(* ===== verification/Text.v ===== *)
(** * Byte strings

    Rust's [str] and [String] as their UTF-8 byte sequences, with the
    [core::str] and [core::num] functions the sources use: prefix and suffix
    stripping, splitting, trimming, decimal parsing with its overflow
    behaviour, and decimal printing with zero padding. Nothing here models
    repository code. *)

From S2P Require Import Prelude BTree.
From Stdlib Require Import Sorted.
#[local] Open Scope Z_scope.

Abbreviation str := (list ascii).

Definition lit (s : string) : str := list_ascii_of_string s.
Notation "'b#' s" := (lit s%string) (at level 1, s at level 0) : tb_scope.

(** ** Byte classes *)

Definition in_range (lo hi : Z) (c : ascii) : bool := (lo <=? code c) && (code c <=? hi).
Definition is_ascii_digit : ascii -> bool := in_range 48 57.
Definition is_ascii_lowercase : ascii -> bool := in_range 97 122.
Definition is_ascii_uppercase : ascii -> bool := in_range 65 90.
Definition is_ascii_alphanumeric (c : ascii) : bool :=
  is_ascii_digit c || is_ascii_lowercase c || is_ascii_uppercase c.
Definition is_ascii_hexdigit (c : ascii) : bool :=
  is_ascii_digit c || in_range 97 102 c || in_range 65 70 c.
Definition is_ascii (s : str) : bool := forallb (fun c => code c <=? 127) s.
(* ===== verification/Temporal.v ===== *)
(** * Temporal scalars (contract/src/temporal.rs)

    Dates, times of day, date-times, zoned date-times and durations: validating
    constructors, canonical spellings ([Display]) and parsers ([FromStr]), and
    the UTC instant that orders zoned values. Rust's truncating [/] and [%] are
    [Z.quot] and [Z.rem]; casts to [u8] are written with their wrap-around. *)

From S2P Require Import Prelude BTree Text.
#[local] Open Scope Z_scope.

Module Temporal.

Definition MIN_CANONICAL_YEAR : Z := -262143.
Definition MAX_CANONICAL_YEAR : Z := 262142.
Definition MAX_TIME_ZONE_NAME_BYTES : nat := 255.

Definition invalid_temporal : Diagnostic := stable InvalidContract "invalid_canonical_scalar".

Definition parse_digits (value : str) : option Z :=
  if negb (bool_decide (value = [])) && all_digits value then parse_uint u32_max value else None.

(** [format!("{:0w$}", z)]. *)
Definition show_pad (w : nat) (z : Z) : str := pad_left w (dshow z).

(** ** Dates *)

Record CanonicalDate : Set := mk_date { year : Z; month : Z; day : Z }.

Definition leap_year (y : Z) : bool :=
  (Z.rem y 4 =? 0) && (negb (Z.rem y 100 =? 0) || (Z.rem y 400 =? 0)).

Definition max_day (y m : Z) : Z :=
  if existsb (Z.eqb m) [1; 3; 5; 7; 8; 10; 12] then 31
  else if existsb (Z.eqb m) [4; 6; 9; 11] then 30
  else if m =? 2 then (if leap_year y then 29 else 28)
  else 0.

Definition Date_new (y m d : Z) : result Diagnostic CanonicalDate :=
  if negb ((MIN_CANONICAL_YEAR <=? y) && (y <=? MAX_CANONICAL_YEAR)) || (d =? 0) || (max_day y m <? d)
  then Err invalid_temporal
  else Ok (mk_date y m d).

Definition show_year (y : Z) : str :=
  if (0 <=? y) && (y <=? 9999) then show_pad 4 y
  else if 10000 <=? y then "+"%char :: dshow y
  else if (-9999 <=? y) && (y <=? -1) then "-"%char :: show_pad 4 (- y)
  else ishow y.

Definition Date_to_string (d : CanonicalDate) : str :=
  show_year (year d) ++ b#"-" ++ show_pad 2 (month d) ++ b#"-" ++ show_pad 2 (day d).

Definition Date_from_str (value : str) : result Diagnostic CanonicalDate :=
  let? (year_month, day) := ok_or (rsplit_once "-"%char value) invalid_temporal in
  let? (year, month) := ok_or (rsplit_once "-"%char year_month) invalid_temporal in
  let? year := ok_or (parse_int i32_min i32_max year) invalid_temporal in
  let? month := ok_or (parse_digits month) invalid_temporal in
  let? day := ok_or (parse_digits day) invalid_temporal in
  let? parsed := Date_new year (u8 month) (u8 day) in
  if str_eqb (Date_to_string parsed) value then Ok parsed else Err invalid_temporal.

(** ** Times of day *)

Record CanonicalTime : Set := mk_time { hour : Z; minute : Z; second : Z; nanosecond : Z }.

Definition Time_new (h m s n : Z) : result Diagnostic CanonicalTime :=
  if (23 <? h) || (59 <? m) || (59 <? s) || (1000000000 <=? n)
  then Err invalid_temporal
  else Ok (mk_time h m s n).

(** The fraction printed after a dot: nine digits without trailing zeros. *)
Definition show_fraction (n : Z) : str :=
  if n =? 0 then [] else "."%char :: trim_end "0"%char (show_pad 9 n).

Definition Time_to_string (t : CanonicalTime) : str :=
  show_pad 2 (hour t) ++ b#":" ++ show_pad 2 (minute t) ++ b#":" ++ show_pad 2 (second t)
  ++ show_fraction (nanosecond t).

(** [u8::try_from]. *)
Definition u8_try_from (z : Z) : option Z := if (0 <=? z) && (z <=? u8_max) then Some z else None.

(** The text from byte [a], and the text from byte [a] to byte [b]. *)
Definition from_byte (a : nat) (s : str) : str := drop a s.
Definition bytes_range (a b : nat) (s : str) : str := take (b - a) (drop a s).

Definition Time_from_str (value : str) : result Diagnostic CanonicalTime :=
  if negb (is_ascii value) || (length value <? 8)%nat
     || negb (str_eqb (bytes_range 2 3 value) b#":") || negb (str_eqb (bytes_range 5 6 value) b#":")
  then Err invalid_temporal
  else
    let? hour := ok_or (parse_digits (bytes_range 0 2 value)) invalid_temporal in
    let? minute := ok_or (parse_digits (bytes_range 3 5 value)) invalid_temporal in
    let? (seconds, nanos) :=
      match split_once "."%char (from_byte 6 value) with
      | Some (seconds, fraction) =>
          if negb (bool_decide (fraction = [])) && (length fraction <=? 9)%nat && all_digits fraction
          then let? nanos := ok_or (parse_uint u32_max (pad_right 9 fraction)) invalid_temporal in
               Ok (seconds, nanos)
          else Err invalid_temporal
      | None => Ok (from_byte 6 value, 0)
      end in
    let? seconds := ok_or (parse_digits seconds) invalid_temporal in
    let? seconds := ok_or (u8_try_from seconds) invalid_temporal in
    let? parsed := Time_new (u8 hour) (u8 minute) seconds nanos in
    if str_eqb (Time_to_string parsed) value then Ok parsed else Err invalid_temporal.

(** ** Date-times *)

Record CanonicalDateTime : Set := mk_date_time { dt_date : CanonicalDate; dt_time : CanonicalTime }.

Definition DateTime_to_string (v : CanonicalDateTime) : str :=
  Date_to_string (dt_date v) ++ b#"T" ++ Time_to_string (dt_time v).

Definition DateTime_from_str (value : str) : result Diagnostic CanonicalDateTime :=
  let? (date, time) := ok_or (split_once "T"%char value) invalid_temporal in
  if contains_byte "T"%char time then Err invalid_temporal
  else
    let? date := Date_from_str date in
    let? time := Time_from_str time in
    Ok (mk_date_time date time).

(** ** Zoned date-times *)

Inductive TimeZoneDesignator : Set :=
| Utc
| OffsetSeconds (seconds : Z)
| Named (name : str).

Record CanonicalDateTimeTz : Set :=
  date_time_tz { local : CanonicalDateTime; zone : TimeZoneDesignator; effective_offset_seconds : Z }.

Definition new_fixed (l : CanonicalDateTime) (z : TimeZoneDesignator)
    : result Diagnostic CanonicalDateTimeTz :=
  match z with
  | Utc => Ok (date_time_tz l z 0)
  | OffsetSeconds seconds =>
      if (Z.abs seconds <=? 86399) && negb (seconds =? 0)
      then Ok (date_time_tz l z seconds)
      else Err invalid_temporal
  | Named _ => Err invalid_temporal
  end.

# Task prompt
Print exactly the lines from the beginning of the entries through the line with "Definition is_ascii (s". Output nothing more.

# Your solution
(* ===== verification/Text.v ===== *)
(** * Byte strings

    Rust's [str] and [String] as their UTF-8 byte sequences, with the
    [core::str] and [core::num] functions the sources use: prefix and suffix
    stripping, splitting, trimming, decimal parsing with its overflow
    behaviour, and decimal printing with zero padding. Nothing here models
    repository code. *)

From S2P Require Import Prelude BTree.
From Stdlib Require Import Sorted.
#[local] Open Scope Z_scope.

Abbreviation str := (list ascii).

Definition lit (s : string) : str := list_ascii_of_string s.
Notation "'b#' s" := (lit s%string) (at level 1, s at level 0) : tb_scope.

(** ** Byte classes *)

Definition in_range (lo hi : Z) (c : ascii) : bool := (lo <=? code c) && (code c <=? hi).
Definition is_ascii_digit : ascii -> bool := in_range 48 57.
Definition is_ascii_lowercase : ascii -> bool := in_range 97 122.
Definition is_ascii_uppercase : ascii -> bool := in_range 65 90.
Definition is_ascii_alphanumeric (c : ascii) : bool :=
  is_ascii_digit c || is_ascii_lowercase c || is_ascii_uppercase c.
Definition is_ascii_hexdigit (c : ascii) : bool :=
  is_ascii_digit c || in_range 97 102 c || in_range 65 70 c.
Definition is_ascii (s : str) : bool := forallb (fun c => code c <=? 127) s.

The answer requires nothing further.